UrbanCorp became a popular Google keyword. Compared to an average of 2,500 monthly searches, 17,000 times users researched the Toronto-based real estate developer in this month alone.
Bankruptcy appears to explain the sudden interest in the company. Its bonds, traded on the Israeli stock exchange, issued at par with a face value of $50 million, are now a hot item with distressed debt firms.
This was unexpected. Five months ago, the company and its auditors showed a promising well-established firm, and a successful track record with just the right amount of optimism. One of its residential projects, Kingsclub, presold 506 residential units and 157,000 square feet of office space. A second project, 1071 King, almost completed, was expected to hold 300 rental apartments with 21,000 square feet of retail space.

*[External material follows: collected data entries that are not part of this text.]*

(** C1, as stated, fails: with every middleware switched on, the chain is
    built, and a request goes through it in the order opposite to the
    specified one as far as the five middlewares are concerned. *)
Lemma buildBalancerMiddlewares_not_specified_order :
  all_enabled server_example frontend_example backend_example
  /\ exists h hc,
       chain_example = inr (h, hc)
       /\ traverse h = built_order
       /\ traverse h <> specified_order.
Proof.
  split.
  - unfold all_enabled. simpl. repeat split; eauto.
  - eexists _, _. split; [by vm_compute|]. split; [by vm_compute|].
    by vm_compute.
Qed.

Lemma buildBalancerMiddlewares_order_witness :
  all_enabled server_example frontend_example backend_example
  /\ exists h hc,
       chain_example = inr (h, hc)
       /\ traverse h
          = [CircuitBreakerLayer; BufferingLayer; RetryLayer; MaxConnLayer;
             RateLimitLayer; LoadBalancerLayer]
            ++ @traverse string (list (Z * Z * Z)) string Forwarder.
Proof.
  assert (Hall : all_enabled server_example frontend_example backend_example).
  { unfold all_enabled. simpl. repeat split; eauto. }
  split; [exact Hall|].
  destruct chain_example as [e|[h hc]] eqn:Hc; [by vm_compute in Hc|].
  exists h, hc. split; [done|]. unfold chain_example in Hc.
  exact (buildBalancerMiddlewares_order _ _ _ _ _ _ _ _ _ _ _ _ _ _ _ _ _
           _ _ _ _ _ _ _ Hall Hc).
Defined.

End ChainFacts.

(** ** Qualified names *)

Module NameFacts.
Import Dynamic GoString GoStringFacts.

Lemma Split_not_nil s sep : Split s sep ≠ [].
Proof.
  pose proof (Split_length s sep). by destruct (Split s sep).
Qed.

(** A string without the separator is its own single piece. *)
Lemma Split_no_sep s sep : contains_byte s sep = false -> Split s sep = [s].
Proof.
  induction s as [|c s IH]; simpl; [done|].
  destruct (Ascii.eqb c sep); simpl; [done|].
  intros Hs. by rewrite IH.
Qed.

(** The pieces of a string that holds the separator: what comes before its
    first occurrence, then the pieces of what comes after. *)
Lemma Split_app s1 s2 sep :
  contains_byte s1 sep = false ->
  Split (s1 +:+ String sep s2) sep = s1 :: Split s2 sep.
Proof.
  induction s1 as [|c s1 IH]; simpl.
  - intros _. by rewrite Ascii.eqb_refl.
  - destruct (Ascii.eqb c sep); simpl; [done|].
    intros Hs. by rewrite IH.
Qed.

Lemma contains_byte_app s1 s2 sep :
  contains_byte (s1 +:+ s2) sep = contains_byte s1 sep || contains_byte s2 sep.
Proof.
  induction s1 as [|c s1 IH]; simpl; [done|].
  by rewrite IH, orb_assoc.
Qed.

Lemma getQualifiedName_qualified provider elementName :
  contains_byte (getQualifiedName provider elementName) "@" = true.
Proof.
  rewrite PopulateUsedByFacts.getQualifiedName_spec.
  destruct (contains_byte elementName "@") eqn:E; [done|].
  rewrite contains_byte_app. simpl. by rewrite orb_true_r.
Qed.

(** X1. Qualifying a name twice is qualifying it once: a name that went
    through [getQualifiedName] is left as it is by any further call,
    whatever the provider. *)
Theorem getQualifiedName_idempotent provider provider' elementName :
  getQualifiedName provider' (getQualifiedName provider elementName)
  = getQualifiedName provider elementName.
Proof.
  rewrite (PopulateUsedByFacts.getQualifiedName_spec provider').
  by rewrite getQualifiedName_qualified.
Qed.

Lemma getProviderName_split name rest :
  contains_byte name "@" = false ->
  getProviderName (name +:+ String "@" rest)
  = default "" (head (Split rest "@")).
Proof.
  intros Hname. unfold getProviderName. rewrite Split_app by done.
  pose proof (Split_not_nil rest "@").
  by destruct (Split rest "@") as [|piece pieces].
Qed.

(** X2. The provider read back from a qualified name: when the provider
    holds no [@], qualifying a bare name with it and asking for the
    provider gives the provider back; a name that was qualified already
    keeps the provider it had. *)
Theorem getProviderName_getQualifiedName provider elementName :
  contains_byte provider "@" = false ->
  getProviderName (getQualifiedName provider elementName)
  = if contains_byte elementName "@" then getProviderName elementName
    else provider.
Proof.
  intros Hp. rewrite PopulateUsedByFacts.getQualifiedName_spec.
  destruct (contains_byte elementName "@") eqn:E; [done|].
  change (elementName +:+ "@" +:+ provider)
    with (elementName +:+ String "@" provider).
  rewrite getProviderName_split by done. by rewrite Split_no_sep.
Qed.

Lemma getProviderName_getQualifiedName_witness :
  contains_byte "docker" "@" = false
  /\ getProviderName (getQualifiedName "docker" "web") = "docker".
Proof.
  split; [reflexivity|].
  exact (getProviderName_getQualifiedName "docker" "web" eq_refl).
Defined.

(** X3. A name without [@] has no provider, and neither has a name that
    ends with its first [@]: [getProviderName] gives the empty string for
    both, so that both count as not qualified. *)
Theorem getProviderName_unqualified name :
  contains_byte name "@" = false ->
  getProviderName name = ""
  /\ getProviderName (name +:+ "@") = ""
  /\ Links.qualified name = false
  /\ Links.qualified (name +:+ "@") = false.
Proof.
  intros Hname.
  assert (H1 : getProviderName name = "").
  { unfold getProviderName. by rewrite Split_no_sep. }
  assert (H2 : getProviderName (name +:+ "@") = "").
  { change (name +:+ "@") with (name +:+ String "@" "").
    by rewrite getProviderName_split. }
  unfold Links.qualified. by rewrite H1, H2.
Qed.

Lemma getProviderName_unqualified_witness :
  contains_byte "router" "@" = false
  /\ getProviderName "router" = "" /\ getProviderName "router@" = "".
Proof.
  split; [reflexivity|].
  destruct (getProviderName_unqualified "router" eq_refl) as (H1 & H2 & _).
  exact (conj H1 H2).
Defined.

End NameFacts.

(** ** The errors recorded on an entity *)

Module ErrFacts.
Import Dynamic DynamicMore AddErrorFacts.

(** The messages of a sequence of calls. *)
Local Abbreviation messages calls := (Error ∘ fst <$> calls).

Section Router.
Context {Domain : Type}.
Implicit Types (r : RouterInfo Domain) (calls : list (error * bool)).

Lemma RouterInfo_AddErrors_NoDup calls : forall r,
  NoDup (Err r) -> NoDup (Err (RouterInfo_AddErrors r calls)).
Proof.
  induction calls as [|[err critical] calls IH]; intros r Hnd; [done|].
  apply IH. rewrite RouterInfo_AddError_spec.
  case_decide as Hin; [done|]. simpl. destruct critical; simpl;
    (apply NoDup_app; split; [done|]; split; [|apply NoDup_singleton]);
    intros x Hx ->%list_elem_of_singleton; done.
Qed.

Lemma RouterInfo_AddErrors_elem_of calls : forall r m,
  m ∈ Err (RouterInfo_AddErrors r calls) <-> m ∈ Err r \/ m ∈ messages calls.
Proof.
  induction calls as [|[err critical] calls IH]; intros r m.
  - simpl. set_solver.
  - cbn [RouterInfo_AddErrors foldl]. fold (RouterInfo_AddErrors
      (RouterInfo_AddError r err critical) calls).
    rewrite IH, RouterInfo_AddError_spec, fmap_cons. simpl.
    case_decide as Hin; simpl; [set_solver|].
    rewrite elem_of_app, list_elem_of_singleton. set_solver.
Qed.

Lemma RouterInfo_AddErrors_reason calls : forall r,
  (Err r ≠ [] -> Status r ≠ RuntimeStatusEnabled) ->
  Err (RouterInfo_AddErrors r calls) ≠ [] ->
  Status (RouterInfo_AddErrors r calls) ≠ RuntimeStatusEnabled.
Proof.
  induction calls as [|[err critical] calls IH]; intros r Hr; [done|].
  apply IH. rewrite RouterInfo_AddError_spec.
  case_decide as Hin; [done|]. simpl. intros _.
  destruct critical; [done|]. by destruct (String.eqb _ _).
Qed.

Lemma RouterInfo_AddErrors_disabled calls : forall r,
  Status (RouterInfo_AddErrors r calls) = RuntimeStatusDisabled ->
  Status r = RuntimeStatusDisabled \/ exists err, (err, true) ∈ calls.
Proof.
  induction calls as [|[err critical] calls IH]; intros r Hst; [by left|].
  apply IH in Hst as [Hst|[err' Hin]]; [|right; exists err'; set_solver].
  rewrite RouterInfo_AddError_spec in Hst.
  case_decide as Hin; [by left|]. simpl in Hst.
  destruct critical; [right; exists err; set_solver|].
  destruct (String.eqb_spec (Status r) RuntimeStatusDisabled); [by left|done].
Qed.

End Router.

Section Service.
Implicit Types (s : ServiceInfo) (calls : list (error * bool)).

Lemma ServiceInfo_AddErrors_NoDup calls : forall s,
  NoDup (svc_Err s) -> NoDup (svc_Err (ServiceInfo_AddErrors s calls)).
Proof.
  induction calls as [|[err critical] calls IH]; intros s Hnd; [done|].
  apply IH. rewrite ServiceInfo_AddError_spec.
  case_decide as Hin; [done|]. simpl. destruct critical; simpl;
    (apply NoDup_app; split; [done|]; split; [|apply NoDup_singleton]);
    intros x Hx ->%list_elem_of_singleton; done.
Qed.

Lemma ServiceInfo_AddErrors_elem_of calls : forall s m,
  m ∈ svc_Err (ServiceInfo_AddErrors s calls) <-> m ∈ svc_Err s \/ m ∈ messages calls.
Proof.
  induction calls as [|[err critical] calls IH]; intros s m.
  - simpl. set_solver.
  - cbn [ServiceInfo_AddErrors foldl]. fold (ServiceInfo_AddErrors
      (ServiceInfo_AddError s err critical) calls).
    rewrite IH, ServiceInfo_AddError_spec, fmap_cons. simpl.
    case_decide as Hin; simpl; [set_solver|].
    rewrite elem_of_app, list_elem_of_singleton. set_solver.
Qed.

Lemma ServiceInfo_AddErrors_reason calls : forall s,
  (svc_Err s ≠ [] -> svc_Status s ≠ RuntimeStatusEnabled) ->
  svc_Err (ServiceInfo_AddErrors s calls) ≠ [] ->
  svc_Status (ServiceInfo_AddErrors s calls) ≠ RuntimeStatusEnabled.
Proof.
  induction calls as [|[err critical] calls IH]; intros s Hr; [done|].
  apply IH. rewrite ServiceInfo_AddError_spec.
  case_decide as Hin; [done|]. simpl. intros _.
  destruct critical; [done|]. by destruct (String.eqb _ _).
Qed.

Lemma ServiceInfo_AddErrors_disabled calls : forall s,
  svc_Status (ServiceInfo_AddErrors s calls) = RuntimeStatusDisabled ->
  svc_Status s = RuntimeStatusDisabled \/ exists err, (err, true) ∈ calls.
Proof.
  induction calls as [|[err critical] calls IH]; intros s Hst; [by left|].
  apply IH in Hst as [Hst|[err' Hin]]; [|right; exists err'; set_solver].
  rewrite ServiceInfo_AddError_spec in Hst.
  case_decide as Hin; [by left|]. simpl in Hst.
  destruct critical; [right; exists err; set_solver|].
  destruct (String.eqb_spec (svc_Status s) RuntimeStatusDisabled); [by left|done].
Qed.

End Service.

Lemma RouterInfo_AddErrors_router {Domain} (r : RouterInfo Domain) calls :
  router (RouterInfo_AddErrors r calls) = router r.
Proof.
  revert r. induction calls as [|[err critical] calls IH]; intros r; [done|].
  cbn [RouterInfo_AddErrors foldl].
  fold (RouterInfo_AddErrors (RouterInfo_AddError r err critical) calls).
  rewrite IH, RouterInfo_AddError_spec. by case_decide.
Qed.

And Israeli institutional investors bought into the company’s vision. The company successfully issued a $50 million bond offering in November 2015.
Pen&Paper reviewed the 710-page bond offering; It emphasized its prosperous future and lured investors by portraying a promising macroeconomic outlook.

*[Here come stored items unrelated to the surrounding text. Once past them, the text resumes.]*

(** A header that begins with [%PDF-] and shows neither [<html] nor
    [<!doctype] is valid for a PDF. *)
Lemma pdf_without_markup_valid (header : str) :
  Py.startswith header (lit "%PDF-") = true ->
  Py.contains (lit "<html") (Py.lower header) = false ->
  Py.contains (lit "<!doctype") (Py.lower header) = false ->
  check_header header (lit ".pdf") = (true, lit "File appears valid").
Proof.
  intros Hsig Hhtml Hdoc. unfold check_header.
  change (streq (Py.lower (lit ".pdf")) (lit ".pdf")) with true.
  cbv iota. rewrite Hsig, Hhtml, Hdoc. reflexivity.
Qed.

(** C4. The validator departs from the specification: a file that begins
    with [%PDF-], checked as [.pdf], is reported invalid when [<html] occurs
    later in its first 1024 bytes, because the check that the source
    announces for the other file types is applied to it as well. *)
Theorem pdf_with_html_text_reported_invalid :
  Py.startswith (lit "%PDF-1.4 %<html>") (lit "%PDF-") = true
  /\ fst (validate_file_content (lit "paper.pdf") (lit ".pdf")
            (world_with (lit "paper.pdf") (lit "%PDF-1.4 %<html>")))
     = Ok (false, lit "Downloaded HTML instead of expected file type").
Proof. split; vm_compute; reflexivity. Qed.

(** C5. The validator departs from the specification: the headers of
    [.rar] and [.7z] files are compared with the ZIP signatures, so a RAR
    archive and a 7z archive that begin with their own signatures are
    reported invalid. *)
Theorem genuine_rar_and_7z_reported_invalid :
  fst (validate_file_content (lit "a.rar") (lit ".rar")
         (world_with (lit "a.rar") (rar_signature ++ lit "payload")))
  = Ok (false, lit "Not a valid archive file")
  /\ fst (validate_file_content (lit "a.7z") (lit ".7z")
            (world_with (lit "a.7z") (sevenz_signature ++ lit "payload")))
     = Ok (false, lit "Not a valid archive file").
Proof. split; vm_compute; reflexivity. Qed.

(** For the three archive extensions the header is accepted exactly when
    it starts with a ZIP signature (and shows no HTML). *)
Lemma archive_checked_as_zip (header ext : str) :
  In ext (map lit [".zip"; ".rar"; ".7z"]%string) ->
  existsb (Py.startswith header) zip_signatures = false ->
  fst (check_header header ext) = false.
Proof.
  intros Hext Hsig. unfold check_header.
  assert (E : streq (Py.lower ext) (lit ".pdf") = false
              /\ existsb (streq (Py.lower ext))
                         (map lit [".zip"; ".rar"; ".7z"]%string) = true).
  { simpl in Hext. destruct Hext as [<-|[<-|[<-|[]]]]; split; reflexivity. }
  destruct E as [-> ->]. rewrite Hsig. simpl.
  by destruct (Py.contains _ _).
Qed.

End Validator.

(** ** The redirect resolver *)

Section Resolver.

Lemma resolve_returns (s : session) (url : str) (w : world) :
  exists u out,
    resolve_canvas_file_url s url w
    = (Ok u, World (w_fs w) (w_requests w ++ [url]) out)
    /\ (forall e, s (w_requests w) url = Raise e -> u = url)
    /\ (forall r, s (w_requests w) url = Ok r -> status_error r = true -> u = url)
    /\ (forall r, s (w_requests w) url = Ok r -> status_error r = false ->
          Py.contains download_marker (r_url r) = true -> u = r_url r).
Proof.
  unfold resolve_canvas_file_url, try_except, resolve_probe, bind, session_get.
  destruct (s (w_requests w) url) as [r|e] eqn:Es.
  - unfold raise_for_status. destruct (status_error r) eqn:Est; simpl.
    + eexists _, _. split; [reflexivity|].
      repeat split; intros; simplify_eq; congruence.
    + eexists _, _. split; [reflexivity|].
      repeat split; intros; simplify_eq; try congruence.
      unfold pick_download_url. by case_match.
  - simpl. eexists _, _. split; [reflexivity|].
    repeat split; intros; simplify_eq; congruence.
Qed.

(** C7. The resolver always returns a URL and never raises. When the
    request itself fails, or the answer has an error status, the URL it
    returns is the one it was given; when the answer is good and its final
    URL carries the download marker, it returns that final URL. *)
Theorem resolver_never_raises (s : session) (url : str) (w : world) :
  exists u w',
    resolve_canvas_file_url s url w = (Ok u, w')
    /\ (forall e, s (w_requests w) url = Raise e -> u = url)
    /\ (forall r, s (w_requests w) url = Ok r -> status_error r = true -> u = url)
    /\ (forall r, s (w_requests w) url = Ok r -> status_error r = false ->
          Py.contains download_marker (r_url r) = true -> u = r_url r).
Proof.
  destruct (resolve_returns s url w) as (u & out & E & H).
  by exists u, (World (w_fs w) (w_requests w ++ [url]) out).
Qed.

Lemma resolver_never_raises_witness :
  fst (resolve_canvas_file_url offline (lit "https://c.org/files/7") empty_world)
  = Ok (lit "https://c.org/files/7")
  /\ fst (resolve_canvas_file_url not_found (lit "https://c.org/files/7") empty_world)
     = Ok (lit "https://c.org/files/7")
  /\ fst (resolve_canvas_file_url redirecting (lit "https://c.org/files/7") empty_world)
     = Ok (lit "https://c.org/files/7/download?download_frd=1").
Proof.
  split; [|split].
  - destruct (resolver_never_raises offline (lit "https://c.org/files/7") empty_world)
      as (u & w' & E & H & _).
    rewrite E. simpl. f_equal. apply (H ConnectionError). reflexivity.
  - destruct (resolver_never_raises not_found (lit "https://c.org/files/7") empty_world)
      as (u & w' & E & _ & H & _).
    rewrite E. simpl. f_equal. apply (H _ eq_refl). reflexivity.
  - destruct (resolver_never_raises redirecting (lit "https://c.org/files/7") empty_world)
      as (u & w' & E & _ & _ & H).
    rewrite E. simpl. f_equal.
    apply (H _ eq_refl); vm_compute; reflexivity.
Defined.

End Resolver.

“The residential market in Toronto is expected to exhibit a long term increase in rental rates. During 1998 to 2014, the increase in rental rates stood at six percent.”
“The Canadian real estate industry is showing positive fundamentals, which support the rental market. For example, in the past ten years, the growth in number of households was greater than the construction of homes - which should increase housing prices”.
· “The company is in the process of developing a project where all units have been presold. Additionally, in the short term, it will commence with Mattamy Homes, a development of 459 additional units that is holding 49 percent interest.”
“In light of the recent resignation of the Audit Committee and the independent Israeli Directors, I feel that I must resign as a Director of UrbanCorp,” wrote Phillip Gales, UrbanCorp’s CFO. “Without their independent input, I believe it will be exceedingly difficult to set clear and effective route to financial and business stability for the company.”
Was the writing on the wall? David Fleming of Toronto Realty Blog would agree. Once an investor at UrbanCorp’s pre-construction units, he turned out to be one of its largest critics. He laments how in recent times, the firm increased closing costs to $50,000 from zero, and levied hefty down payments.
The Israeli debt offering should have been a warning sign in and of itself. Known for warm weather, great cuisine, and passionate people, Israel does not have the reputation of being a lender of last resort.